Legionnaires' Disease - Factsheet for the general public

What is legionnaires’ disease?
Legionnaires’ disease is a type of pneumonia caused by the bacteria Legionella pneumophila and other Legionella species. Pontiac fever is a milder form of the disease with flu-like symptoms and no pneumonia. Patients with pontiac fever recover within 2-5 days without treatment.

What are the signs and symptoms?
The illness usually starts with a flu-like illness including fever, tiredness, headache, and
muscle pains. This is followed by a dry cough and breathing difficulties which may progress to a severe pneumonia. Some people also develop diarrhoea or may become confused. Death occurs in 10-15% of otherwise healthy people and may be higher in some groups of patients.

The incubation period is 2-10 days although longer periods have been reported. Symptoms usually appear 5-6 days after infection but may take longer.

If you develop the above symptoms and you are worried that you might have legionnaires’ disease please see your doctor.

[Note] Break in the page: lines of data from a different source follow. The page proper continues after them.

(** An [io.Reader] over the request body: it yields the bytes of [content]
    and then either end-of-file ([failure = None]) or a read error. *)
Record Reader : Type := {
  content : list Byte.byte;
  failure : option string
}.

(** [ioutil.ReadAll(r)]: everything read before EOF or the first error. *)
Definition ReadAll (r : Reader) : list Byte.byte * option string :=
  (content r, failure r).

(** [ioutil.NopCloser(&buffer)] / [ioutil.NopCloser(bytes.NewReader(b))]:
    a fresh reader over bytes held in memory. *)
Definition NopCloser (buffer : list Byte.byte) : Reader :=
  {| content := buffer; failure := None |}.

(** A [context.Context], seen only through the instrumentation package:
    the tags attached so far. *)
Definition Context : Type := list (string * string).

Definition HeaderMap : Type := list (string * list string).

(** [http.Header.Get]: the first value stored under the key, the empty string when the
    key is absent. *)
Fixpoint Header_Get (h : HeaderMap) (key : string) : string :=
  match h with
  | [] => EmptyString
  | (k, vs) :: rest =>
      if String.eqb k key then match vs with v :: _ => v | [] => EmptyString end
      else Header_Get rest key
  end.

Record Request : Type := {
  Path : string;          (* req.URL.Path *)
  Header : HeaderMap;
  Body : Reader;
  Ctx : Context           (* req.Context() *)
}.

(** [req.WithContext(ctx)] *)
Definition WithContext (req : Request) (ctx : Context) : Request :=
  {| Path := Path req; Header := Header req; Body := Body req; Ctx := ctx |}.

Definition with_Path (req : Request) (p : string) : Request :=
  {| Path := p; Header := Header req; Body := Body req; Ctx := Ctx req |}.

Definition with_Body (req : Request) (b : Reader) : Request :=
  {| Path := Path req; Header := Header req; Body := b; Ctx := Ctx req |}.

Record CircuitBreakerConfig : Type := {
  RequestLimitCanary : Z
}.

(** The fields of [config.Config] that [server.go] reads. *)
Record Config : Type := {
  MainTarget : string;
  MainHeaderHost : string;
  CanaryTarget : string;
  CanaryHeaderHost : string;
  SidecarURL : string;
  TrimPrefix : string;
  CircuitBreaker : CircuitBreakerConfig
}.
(** X10. A click on any action of a row sends at most one mutation, and
    a mutation it sends carries the identifier of the request of that row
    and goes to the endpoint of the selected service category.  While a
    status update is in flight the Accept and the Decline button are
    disabled and a click on them does nothing; otherwise a click on
    Accept or Decline sends the status update at once, opens no dialog
    and ends with exactly one toast, a success toast exactly when the
    mutation was fulfilled.  The details link and the Delete button are
    never disabled. *)
Theorem clicks_act_on_their_row (w : World) (tab : ServiceTab)
  (req : Request.t) (a : Action) (isUpdatingPop isUpdatingCocp : bool) :
  In a (rowActions tab req) ->
  let updating := isUpdatingStatus isUpdatingPop isUpdatingCocp in
  let trace := run w (click updating tab a) in
  (length (filter isDispatch trace) <= 1)%nat /\
  (forall m, In (Dispatch m) trace ->
     mutationId m = Request._id req /\ mutationService m = tab) /\
  (forall id, a = AcceptButton id \/ a = DeclineButton id ->
     isUpdatingPop = true \/ isUpdatingCocp = true ->
     trace = []) /\
  (forall id, a = AcceptButton id \/ a = DeclineButton id ->
     isUpdatingPop = false -> isUpdatingCocp = false ->
     exists m rest,
       trace = Dispatch m :: rest /\
       m = (if ServiceTab_eqb tab POP then updatePopStatus else updateCocpStatus)
             (Request._id req)
             (match a with DeclineButton _ => decline | _ => accept end) /\
       filter isDialog rest = [] /\
       exists msg,
         filter isToast rest =
         [Toast (match answerMutation w m with
                 | Fulfilled _ => true
                 | Rejected _ => false
                 end) msg]) /\
  (forall href, a = DetailsLink href -> trace = []) /\
  (forall id, a = DeleteButton id -> trace = run w (handleDelete tab id)).
Proof.
  intros Hin updating trace.
  assert (Hid : match a with
                | DetailsLink _ => True
                | AcceptButton id | DeclineButton id | DeleteButton id =>
                    id = Request._id req
                end).
  { destruct (rowActions_cases tab req)
      as [[_ H] | [[_ H] | (_ & _ & _ & H)]]; rewrite H in Hin; simpl in Hin;
      repeat (destruct Hin as [<-|Hin]; [exact I || reflexivity|]);
      destruct Hin. }
  clear Hin. destruct a as [href|id|id|id]; subst.
  - subst trace. simpl.
    split; [lia|]. split; [intros ? []|].
    split; [intros ? [H|H]; discriminate H|].
    split; [intros ? [H|H]; discriminate H|].
    split; [reflexivity|]. intros ? H; discriminate H.
  - destruct (click_decision w tab req (AcceptButton (Request._id req)) accept
                isUpdatingPop isUpdatingCocp (or_introl (conj eq_refl eq_refl)))
      as (H1 & H2 & H3 & H4).
    split; [exact H1|]. split; [exact H2|].
    split; [intros ? _; exact H3|]. split; [intros ? _; exact H4|].
    split; intros ? H; discriminate H.
  - destruct (click_decision w tab req (DeclineButton (Request._id req)) decline
                isUpdatingPop isUpdatingCocp (or_intror (conj eq_refl eq_refl)))
      as (H1 & H2 & H3 & H4).
    split; [exact H1|]. split; [exact H2|].
    split; [intros ? _; exact H3|]. split; [intros ? _; exact H4|].
    split; intros ? H; discriminate H.
  - subst trace. unfold click. simpl.
    destruct (handleDelete_facts w tab (Request._id req)) as [H1 H2].
    split; [exact H1|]. split; [exact H2|].
    split; [intros ? [H|H]; discriminate H|].
    split; [intros ? [H|H]; discriminate H|].
    split; [intros ? H; discriminate H|].
    intros id [= <-]. reflexivity.
Qed.

(** An Accept click with no update in flight. *)
Lemma clicks_act_on_their_row_witness :
  (length
     (filter isDispatch
        (run (mkWorld (fun _ => mkSwalResult true) (fun _ => Fulfilled None))
           (click (isUpdatingStatus false false) POP (AcceptButton "1"))))
   <= 1)%nat.
Proof.
  apply (clicks_act_on_their_row _ POP
           (plainRequest "1" (Reference "A") "pending" None)
           (AcceptButton "1") false false).
  simpl. auto.
Defined.

(** The same click while a COCP status update is in flight. *)
Example accept_click_while_updating :
  run (mkWorld (fun _ => mkSwalResult true) (fun _ => Fulfilled None))
      (click (isUpdatingStatus false true) POP (AcceptButton "1")) = [].
Proof. reflexivity. Qed.

Example accept_click_trace :
  run (mkWorld (fun _ => mkSwalResult true)
         (fun _ => Rejected (Some "Already handled")))
      (onClick COCP (AcceptButton "1")) =
  [Dispatch (updateCocpStatus "1" accept);
   Console "Failed to accept request:";
   Toast false "Already handled"].
Proof. reflexivity. Qed.

(** X11. After a click on Delete the "Deleted!" notice and the success
    toast appear exactly when the dialog was confirmed and the mutation
    fulfilled; an error toast appears exactly when the dialog was
    confirmed and the mutation rejected, and then no notice follows; a
    cancelled dialog is followed by no toast at all. *)
Theorem delete_feedback (w : World) (tab : ServiceTab) (id : string) :
  let m := if ServiceTab_eqb tab POP then deletePop id else deleteCocp id in
  let trace := run w (handleDelete tab id) in
  let confirmed := isConfirmed (answerDialog w confirmDelete) in
  let fulfilled := match answerMutation w m with
                   | Fulfilled _ => true
                   | Rejected _ => false
                   end in
  ((exists r, In (Dialog deletedNotice r) trace) <->
     confirmed && fulfilled = true) /\
  ((exists msg, In (Toast true msg) trace) <->
     confirmed && fulfilled = true) /\
  ((exists msg, In (Toast false msg) trace) <->
     confirmed && negb fulfilled = true) /\
  length (filter isToast trace) = (if confirmed then 1 else 0)%nat.
Proof.
  unfold handleDelete. simpl.
  destruct (answerDialog w confirmDelete) as [[|]]; simpl.
  - destruct tab; simpl;
      match goal with
      | |- context [answerMutation w ?m0] => destruct (answerMutation w m0)
      end; simpl;
      (split; [|split; [|split; [|reflexivity]]]); split;
      try discriminate; try (intros _; eexists; simpl; eauto 6; fail);
      intros [x H]; simpl in H;
      repeat (destruct H as [H|H]; [try discriminate H|]);
      try destruct H; try reflexivity.
  - (split; [|split; [|split; [|reflexivity]]]); split;
      try discriminate; intros [x [H|[]]]; discriminate H.
Qed.

(** ** The details link *)

Lemma append_list (a b : string) :
  list_ascii_of_string (String.append a b) =
  list_ascii_of_string a ++ list_ascii_of_string b.
Proof. induction a as [|c a IH]; simpl; [reflexivity | now rewrite IH]. Qed.

Lemma list_ascii_inj (a b : string) :
  list_ascii_of_string a = list_ascii_of_string b -> a = b.
Proof.
  intros H. rewrite <- (string_of_list_ascii_of_string a),
    <- (string_of_list_ascii_of_string b). now rewrite H.
Qed.

(** X12. The details link names its request and its category: two links
    are equal only for the same request identifier and the same service
    category. *)
Theorem details_link_is_injective (tab tab' : ServiceTab)
  (req req' : Request.t) :
  detailsHref tab req = detailsHref tab' req' ->
  tab = tab' /\ Request._id req = Request._id req'.
Proof.
  unfold detailsHref. intros H.
  apply (f_equal list_ascii_of_string) in H.
  rewrite !append_list in H. apply app_inv_head in H.
  assert (Htab : tab = tab').
  { apply (f_equal (@rev _)) in H. rewrite !rev_app_distr in H.
    destruct tab, tab'; try reflexivity; simpl in H; discriminate H. }
  split; [exact Htab|]. subst tab'.
  apply app_inv_tail in H. now apply list_ascii_inj.
Qed.

Lemma details_link_is_injective_witness :
  POP = POP /\
  Request._id (plainRequest "1" (Reference "A") "pending" None) =
  Request._id (plainRequest "1" (Reference "B") "accept" None).
Proof.
  apply (details_link_is_injective POP POP). reflexivity.
Defined.

(** ** Render states *)

(** X15. A render never fails.  While the active query is loading the
    body is the loading text; otherwise, on an error, the error text; in
    both cases no pager is shown and no group card, whatever data the
    query still holds.  When nothing of the fetched list meets the
    selected tab (in particular when the list is empty or absent) and the
    query is neither loading nor failed, the body is the "no requests
    found" text for every page number, and no pager is shown. *)
Theorem render_states (st : State) (q : Queries) :
  exists v,
    render st q = Some v /\
    (isLoading (activeQuery st q) = true ->
       body v = LoadingMessage /\ pager v = None) /\
    (isLoading (activeQuery st q) = false ->
     isError (activeQuery st q) = true ->
       body v = ErrorMessage /\ pager v = None) /\
    (isLoading (activeQuery st q) = false ->
     isError (activeQuery st q) = false ->
     filteredRequests (allRequests st q) (activeStatusTab st) = [] ->
       body v = NoRequestsFound (activeStatusTab st) (activeServiceTab st) /\
       pager v = None).
Proof.
  unfold render.
  destruct (groupedRequests_total
              (filteredRequests (allRequests st q) (activeStatusTab st)))
    as (m & Hm & -> & Hinv).
  eexists. split; [reflexivity|]. simpl. unfold renderBody.
  split; [|split].
  - intros ->. split; reflexivity.
  - intros -> ->. split; reflexivity.
  - intros -> -> Hnil. rewrite Hnil in Hm. inversion Hm; subst m.
    change (JsMap.values JsMap.empty) with (@nil GroupedRequests).
    assert (Hs : groupsToDisplay localLimit (currentPage st) [] = []).
    { unfold groupsToDisplay, Array_slice. now rewrite skipn_nil, firstn_nil. }
    rewrite Hs. split; reflexivity.
Qed.

Lemma render_states_witness :
  exists v,
    render initialState
      (mkQueries (mkQuery (Some scenario) true true true) (idleQuery [])) =
    Some v /\ body v = LoadingMessage /\ pager v = None.
Proof.
  destruct (render_states initialState
              (mkQueries (mkQuery (Some scenario) true true true)
                 (idleQuery [])))
    as (v & Hv & Hload & _).
  exists v. split; [exact Hv|]. apply Hload. reflexivity.
Defined.

(** ** Delivery badges and the user page *)

(** X13. The delivery badge follows the tab: every request listed under
    the Delivery Done tab has the green badge, and no request listed
    under the Accepted tab has it. *)
Theorem delivery_badge_by_tab (allRequests : list Request.t) :
  Forall (fun req => deliveryBadgeClass req = "bg-green-100 text-green-700")
    (filteredRequests allRequests TabStatus.Done) /\
  Forall (fun req => deliveryBadgeClass req <> "bg-green-100 text-green-700")
    (filteredRequests allRequests TabStatus.Accept).
Proof.
  split; apply Forall_forall; intros req Hin;
    apply filter_In in Hin as [_ Hin]; unfold deliveryBadgeClass.
  - apply statusMatches_Done in Hin as [_ Hd].
    apply opt_eqb_eq in Hd. now rewrite Hd.
  - apply statusMatches_Accept in Hin as [_ Hd].
    apply opt_eqb_neq in Hd. rewrite Hd.
    destruct (opt_eqb _ DeliveryStatus.Started); discriminate.
Qed.





(** While the user query is loading, or after it failed, no table is
    shown although the POP requests are there. *)
Example user_page_gates :
  UserDetailsPage true false None POP false false (Some scenario) None =
    UserLoading /\
  UserDetailsPage false false
    (Some (mkUserResponse false (User.stub "A") (Some "No such user")))
    POP false false (Some scenario) None = UserNotFound.
Proof. split; reflexivity. Qed.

How common is legionnaires’ disease?
Legionnaires’ disease is not very common. There are less than 20 cases reported each year in Ireland. However, it is thought that many more cases occur that are not diagnosed because legionnaires’ disease is difficult to distinguish from other forms of pneumonia and specific laboratory tests have to be carried out to diagnose it.

Who is most at risk?
All ages can be affected. However, most cases occur in people who are over 40 years of age.

Men are more at risk than women, as are smokers, those with excessive alcohol intake, and people with chronic illnesses or people whose immune system is weakened. Travel abroad is also an important risk factor.

Where are Legionella bacteria found?
Legionella bacteria are found in many types of water systems. They multiply in warm, and stagnant water, such as can be found in air conditioning cooling towers, certain plumbing systems especially showers, spa pools, decorative fountains, sprinklers and nebulisers.

Legionella have also been found in potting compost, particularly in warm countries. However, several cases associated with potting compost have been reported from Scotland (http://www.eurosurveillance.org/ViewArticle.aspx?ArticleId=19496) and (http://www.hps.scot.nhs.uk/resp/legionella.aspx#Longbeachae).

A study in the UK found that not adding screenwash to windscreen wiper fluid was identified as a possible risk factor for community acquired legionnaires’ disease (http://www.hpa.org.uk/web/HPAweb&HPAwebStandard/HPAweb_C/1274091218489).

How do you get legionnaires’ disease?
The disease is spread through the air from a water source. People become infected when they breathe in aerosols (tiny droplets of water) which have been contaminated with Legionella bacteria. Aspiration of water contaminated with Legionella has also caused legionnaires’ disease. This is more likely to occur in people with swallowing disorders. There is no evidence of spread from person-to-person.

What is the treatment for legionnaires’ disease?
There are several antibiotics available which are effective in treating the disease.

Can legionnaires’ disease be prevented?

Water systems
Legionnaires’ disease can be prevented by the proper design and maintenance of water systems that limit the growth of the bacteria in the system.

Take care when dealing with compost, potting mix and any form of soil or dirt. Gardeners should bear in mind that shop-bought compost and other soils, mulches and composted waste can contain a large range of micro-organisms. While most of these have no ill effects, Legionella longbeachae, an unusual form of Legionella bacteria, can be found in potting compost and other garden products.

While the risk of becoming unwell through such activities as working with potting compost remains very low, good hygiene in relation to gardening is recommended. This includes wearing gloves, wearing a dust mask that fits tightly over the nose and mouth if the work is liable to raise dust (particularly indoors), and washing hands immediately after use. To further reduce risk, avoid stirring up dust, avoid inhaling dust and dampen the soil/compost before use.

Gardeners are also urged to store compost, potting mixes, mulches and soil in a cool place away from the sun. Any compost or potting mix bags should be opened carefully in well ventilated areas, ideally outdoors, and if possible using a safety blade or sharp knife. Doors should be left open in greenhouses or sheds when potting plants or filling hanging baskets. Finally, anyone intending to eat, drink or smoke while gardening, should ensure they wash their hands before doing so.